(Collected data)
= Beginning of Section =
(* ===== verification/Nest.v ===== *)
(** * Nested interrupts and the locks of the kernel

    [dispatch] (kernel/src/irq/dispatch.rs) turns interrupts on while a handler
    runs, the handlers (kernel/src/irq/handlers.rs) and [kernel_main] take plain
    [spin::Mutex]es, and there is one processor: whoever is interrupted waits
    below the handler on the same stack.  Code is here the list of its actions
    on locks, lines and the interrupt flag, a machine is the stack of the code
    that runs and the code it has interrupted, and interrupts arrive whenever
    the flag and the controller let them. *)
From S2P Require Import Prelude Devices Logger Locks.

(** ** Definitions *)

Section Machine.
Context {H : Type} `{EqDecision H}.

(** [Use] is a call of the object behind a lock, [Mask] and [Unmask] are the
    calls of the interrupt controller.  A line is one of those the controller
    has, 0 to 79, for which these calls succeed ([Irq.ic_disable_ok] and
    [Irq.ic_enable_ok]); they fail for other numbers, which no interrupt has. *)
Inductive act :=
  | Acquire (l : lock_id H)
  | Release (l : lock_id H)
  | Use (l : lock_id H)
  | Mask (irq : Z)
  | Unmask (irq : Z)
  | EnableIrqs
  | DisableIrqs.

(** *** The code as actions *)

(** The handles of the serial console, the system timer and the interrupt
    controller, all registered; the logger is in its runtime phase. *)
Context (console sys_timer irqctl : H).

Definition guarded (l : lock_id H) (body : list act) : list act := [Acquire l] ++ body ++ [Release l].

(** [serial_console()], [system_timer()] and [irq_controller()]. *)
Definition lookup : list act := guarded ManagerLock [].

(** [SerialLogSink::write_str]. *)
Definition sink_actions : list act := lookup ++ guarded (ObjectLock console) [Use (ObjectLock console)].

(** [KernelLogger::log] of an enabled record, with the serial sink. *)
Definition log_line : list act := guarded LoggerLock sink_actions.

(** [handlers::timer]: stop and clear, the message, start. *)
Definition timer_actions : list act :=
  lookup ++
  guarded (ObjectLock sys_timer) [Use (ObjectLock sys_timer); Use (ObjectLock sys_timer)] ++
  lookup ++ guarded (ObjectLock console) [Use (ObjectLock console)] ++
  guarded (ObjectLock sys_timer) [Use (ObjectLock sys_timer)].

Definition uart_actions : list act := [].

(** [IRQ_HANDLERS]. *)
Context (handlers : Z -> option (list act)).

Definition handler_actions (irq : Z) : list act :=
  match handlers irq with Some h => h | None => log_line end.

Definition entry_actions (irq : Z) : list act :=
  lookup ++ guarded (ObjectLock irqctl) [Mask irq] ++ [EnableIrqs].
Definition exit_actions (irq : Z) : list act :=
  [DisableIrqs] ++ guarded (ObjectLock irqctl) [Unmask irq].

Definition dispatch_actions (irq : Z) : list act :=
  entry_actions irq ++ handler_actions irq ++ exit_actions irq.

(** The drawing of [kernel_main] on a framebuffer. *)
Definition drawing_actions (fb : H) : list act :=
  guarded ManagerLock (guarded (ObjectLock fb) [Use (ObjectLock fb)]).

(** [UartFile::read] and [UartFile::write]: the manager stays locked while the
    port is used. *)
Definition uart_file_actions : list act :=
  guarded ManagerLock (guarded (ObjectLock console) [Use (ObjectLock console)]).

(** The kernel's own code: looking a device up, logging, drawing, and reading
    or writing the console's file, in any order and any number of times. *)
Definition kernel_code (fb : H) (code : list act) : Prop := exists pieces, code = concat pieces /\
  Forall (fun k => k = lookup \/ k = log_line \/ k = drawing_actions fb \/ k = uart_file_actions) pieces.

(** *** The machine *)

(** What is left to do, the locks whose guards are live, and the line whose
    dispatch this is. *)
Record frame := mkFrame { todo : list act; own : list (lock_id H); line : option Z }.

(** The frames, the running one first; the flag; the lines the controller has
    enabled. *)
Record machine := mkMachine { stack : list frame; irqs : bool; line_on : Z -> bool }.

Definition owns (fs : list frame) : list (lock_id H) := fs ≫= own.

Definition set_line (irq : Z) (b : bool) (e : Z -> bool) : Z -> bool := fun n => if n =? irq then b else e n.

(** The next action of the running frame; [None] while it spins on a lock, and
    for the idle loop.  A handler returns to the code it has interrupted, which
    had interrupts on. *)
Definition exec (m : machine) : option machine :=
  match stack m with
  | [] => None
  | f :: below =>
      match todo f with
      | [] =>
          match line f with
          | Some _ => Some (mkMachine below true (line_on m))
          | None => None
          end
      | a :: k =>
          let next own' irqs' on := Some (mkMachine (mkFrame k own' (line f) :: below) irqs' on) in
          match a with
          | Acquire l => if decide (l ∈ owns (stack m)) then None else next (l :: own f) (irqs m) (line_on m)
          | Release l => next (filter (fun x => x <> l) (own f)) (irqs m) (line_on m)
          | Use _ => next (own f) (irqs m) (line_on m)
          | Mask n => next (own f) (irqs m) (set_line n false (line_on m))
          | Unmask n => next (own f) (irqs m) (set_line n true (line_on m))
          | EnableIrqs => next (own f) true (line_on m)
          | DisableIrqs => next (own f) false (line_on m)
          end
      end
  end.

(** An interrupt of a line: the processor turns interrupts off. *)
Definition interrupt (irq : Z) (m : machine) : option machine :=
  if irqs m && line_on m irq then
    Some (mkMachine (mkFrame (dispatch_actions irq) [] (Some irq) :: stack m) false (line_on m))
  else None.

Inductive step (m m' : machine) : Prop :=
  | run_step : exec m = Some m' -> step m m'
  | interrupt_step irq : interrupt irq m = Some m' -> step m m'.

(** Interrupts that wait until no lock is held, as [IrqMutex] makes them. *)
Definition patient_step (m m' : machine) : Prop :=
  exec m = Some m' \/ (owns (stack m) = [] /\ exists irq, interrupt irq m = Some m').

(** The frames [fs] never run again. *)
Definition never_resume (m : machine) (fs : list frame) : Prop :=
  forall m', rtc step m m' -> exists f up, stack m' = up ++ f :: fs.

(** The lines being served, innermost first. *)
Definition serving (m : machine) : list Z := omap line (stack m).

(** The kernel's own code, before any interrupt. *)
Definition booted (code : list act) (on : Z -> bool) : machine := mkMachine [mkFrame code [] None] true on.
End Machine.

Arguments act : clear implicits.
Arguments frame : clear implicits.
Arguments machine : clear implicits.

(** *** What makes code well behaved *)

Section Discipline.
Context {H : Type} `{EqDecision H} (irqctl : H).

(** The guards that are live after the code, if every object is used under its
    lock; with [once], also no lock is taken while its guard is live. *)
Fixpoint guards (once : bool) (own : list (lock_id H)) (k : list (act H)) : option (list (lock_id H)) :=
  match k with
  | [] => Some own
  | Acquire l :: k => if once && bool_decide (l ∈ own) then None else guards once (l :: own) k
  | Release l :: k => guards once (filter (fun x => x <> l) own) k
  | Use l :: k => if bool_decide (l ∈ own) then guards once own k else None
  | (Mask _ | Unmask _) :: k => if bool_decide (ObjectLock irqctl ∈ own) then guards once own k else None
  | (EnableIrqs | DisableIrqs) :: k => guards once own k
  end.

(** Every guard is dropped in the end. *)
Definition disciplined (once : bool) (k : list (act H)) : bool := bool_decide (guards once [] k = Some []).

(** Neither the lines nor the interrupt flag. *)
Definition quiet (a : act H) : bool :=
  match a with Acquire _ | Release _ | Use _ => true | _ => false end.

(** From the flag and the state of line [n], the code is never open to an
    interrupt of [n], and it ends with interrupts off. *)
Fixpoint shielded (n : Z) (irqs on : bool) (k : list (act H)) : bool :=
  negb (irqs && on) &&
  match k with
  | [] => negb irqs
  | Mask m :: k => shielded n irqs (if m =? n then false else on) k
  | Unmask m :: k => shielded n irqs (if m =? n then true else on) k
  | EnableIrqs :: k => shielded n true on k
  | DisableIrqs :: k => shielded n false on k
  | _ :: k => shielded n irqs on k
  end.
End Discipline.

(** ** Lemmas *)

Section Blocked.
Context {H : Type} `{EqDecision H} (console sys_timer irqctl : H) (handlers : Z -> option (list (act H))).
#[local] Notation step := (step console irqctl handlers).
#[local] Notation dispatch_actions := (dispatch_actions console irqctl handlers).

(** A frame that waits for a lock held by itself or by code it has
    interrupted, and everything below it. *)
Definition waits_below (f : frame H) (below : list (frame H)) : Prop :=
  exists l k, todo f = Acquire l :: k /\ l ∈ owns (f :: below).

Lemma blocked_step m m' up f below : stack m = up ++ f :: below -> waits_below f below -> step m m' ->
  exists up', stack m' = up' ++ f :: below.
Proof using.
  intros Hs (l & k & Hf & Hl) [E|irq E].
  - unfold exec in E. rewrite Hs in E. destruct up as [|g up]; cbn [app] in E.
    { rewrite Hf, decide_True in E by exact Hl. done. }
    destruct (todo g) as [|a k'].
    { destruct (line g); simplify_eq. by exists up. }
    destruct a; [destruct (decide _)|..]; simplify_eq; by eexists (_ :: up).
  - unfold interrupt in E. destruct (irqs m && line_on m irq); simplify_eq. rewrite Hs. by eexists (_ :: up).
Qed.

Lemma blocked_for_ever m m' up f below : stack m = up ++ f :: below -> waits_below f below -> rtc step m m' ->
  exists up', stack m' = up' ++ f :: below.
Proof using.
  intros Hs Hw Hr. revert up Hs. induction Hr as [m|m m1 m' H1 _ IH]; intros up Hs; [by exists up|].
  destruct (blocked_step _ _ _ _ _ Hs Hw H1) as (up' & Hs'). by apply IH in Hs'.
Qed.

Lemma dispatch_waits irq below : ManagerLock ∈ owns below ->
  waits_below (mkFrame (dispatch_actions irq) [] (Some irq)) below.
Proof using. intros Hl. eexists ManagerLock, _. split; [reflexivity|]. exact Hl. Qed.
End Blocked.

(** *** Lines *)

Section Lines.
Context {H : Type} `{EqDecision H} (console sys_timer irqctl : H) (handlers : Z -> option (list (act H))).
#[local] Notation step := (step console irqctl handlers).
#[local] Notation dispatch_actions := (dispatch_actions console irqctl handlers).

(** The handlers leave the lines and the flag alone, as those of the source
    do. *)
Context (handlers_quiet : forall irq h, handlers irq = Some h -> forallb quiet h = true).

Lemma handler_quiet irq : forallb quiet (handler_actions console handlers irq) = true.
Proof using handlers_quiet.
  unfold handler_actions. destruct (handlers irq) as [h|] eqn:E; [by eapply handlers_quiet|done].
Qed.

Lemma shielded_quiet n irqs on h k : forallb quiet h = true -> shielded n irqs on k = true ->
  shielded (H := H) n irqs on (h ++ k) = true.
Proof using.
  intros Hh Hk. induction h as [|a h IH]; [done|]. cbn in Hh. apply andb_true_iff in Hh as [Ha Hh].
  assert (Hp : negb (irqs && on) = true) by (destruct k; cbn in Hk; by apply andb_true_iff in Hk as [? _]).
  destruct a; try done; cbn; rewrite Hp; by apply IH.
Qed.

Lemma shielded_now n irqs on k : shielded (H := H) n irqs on k = true -> irqs = true -> on = false.
Proof using. intros Hk ->. destruct k; cbn in Hk; apply andb_true_iff in Hk as [Hk _]; by destruct on. Qed.

Lemma dispatch_shielded n : shielded n false true (dispatch_actions n) = true.
Proof using handlers_quiet.
  unfold dispatch_actions. cbn -[handler_actions exit_actions]. rewrite Z.eqb_refl. cbn -[handler_actions exit_actions].
  by apply shielded_quiet; [apply handler_quiet|].
Qed.

(** An action belongs to the dispatch of a line, or is quiet. *)
Definition belongs (ln : option Z) (a : act H) : Prop :=
  match a with
  | Mask p | Unmask p => ln = Some p
  | EnableIrqs | DisableIrqs => ln <> None
  | _ => True
  end.

Lemma quiet_belongs ln h : forallb quiet h = true -> Forall (belongs ln) h.
Proof using. intros Hq. apply Forall_forall. intros a Ha. rewrite forallb_forall in Hq. specialize (Hq a). destruct a; try done;
  by rewrite <- list_elem_of_In in Hq; specialize (Hq Ha). Qed.

Lemma dispatch_belongs n : Forall (belongs (Some n)) (dispatch_actions n).
Proof using handlers_quiet.
  unfold dispatch_actions. repeat apply Forall_app_2; try (by repeat constructor). apply quiet_belongs, handler_quiet.
Qed.

Definition shields (f : frame H) (irqs : bool) (on : Z -> bool) : Prop :=
  forall n, line f = Some n -> shielded n irqs (on n) (todo f) = true.

(** Every frame in dispatch is shielded, with the flag it runs or will resume
    with; no line is served twice. *)
Record serving_inv (m : machine H) : Prop := mkServing {
  si_run : forall f below, stack m = f :: below ->
    shields f (irqs m) (line_on m) /\ Forall (fun g => shields g true (line_on m)) below;
  si_belongs : Forall (fun f => Forall (belongs (line f)) (todo f)) (stack m);
  si_nodup : NoDup (serving m);
}.

Lemma booted_inv code on : forallb quiet code = true -> serving_inv (booted code on).
Proof using.
  intros Hq. split; cbn.
  - intros f below [= <- <-]. split; [by intros n|constructor].
  - constructor; [by apply quiet_belongs|constructor].
  - constructor.
Qed.

Lemma interrupt_inv m irq m' : serving_inv m -> interrupt console irqctl handlers irq m = Some m' -> serving_inv m'.
Proof using handlers_quiet.
  intros [Hr Hb Hn] E. unfold interrupt in E. destruct (irqs m) eqn:Ei; [|done]. destruct (line_on m irq) eqn:Eo; [|done].
  cbn in E. injection E as <-.
  assert (Hall : Forall (fun g => shields g true (line_on m)) (stack m)).
  { destruct (stack m) as [|f below] eqn:Es; [constructor|]. destruct (Hr f below eq_refl). by constructor. }
  split; cbn [stack irqs line_on serving omap list_omap line].
  - intros f below [= <- <-]. split; [|done]. intros n [= <-]. cbn [todo]. rewrite Eo. apply dispatch_shielded.
  - constructor; [apply dispatch_belongs|done].
  - constructor; [|done]. intros Hin. apply list_elem_of_omap in Hin as (g & Hg & El).
    rewrite Forall_forall in Hall. specialize (Hall g Hg irq El). by rewrite (shielded_now _ _ _ _ Hall eq_refl) in Eo.
Qed.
= End of Section =
**WORK TASK:** Above are the records. Print exactly, and only, the lines from the line with "(** What is" to the line with "match line f with", both inclusive.

**OUTPUT FOR THIS TASK:**
(** What is left to do, the locks whose guards are live, and the line whose
    dispatch this is. *)
Record frame := mkFrame { todo : list act; own : list (lock_id H); line : option Z }.

(** The frames, the running one first; the flag; the lines the controller has
    enabled. *)
Record machine := mkMachine { stack : list frame; irqs : bool; line_on : Z -> bool }.

Definition owns (fs : list frame) : list (lock_id H) := fs ≫= own.

Definition set_line (irq : Z) (b : bool) (e : Z -> bool) : Z -> bool := fun n => if n =? irq then b else e n.

(** The next action of the running frame; [None] while it spins on a lock, and
    for the idle loop.  A handler returns to the code it has interrupted, which
    had interrupts on. *)
Definition exec (m : machine) : option machine :=
  match stack m with
  | [] => None
  | f :: below =>
      match todo f with
      | [] =>
          match line f with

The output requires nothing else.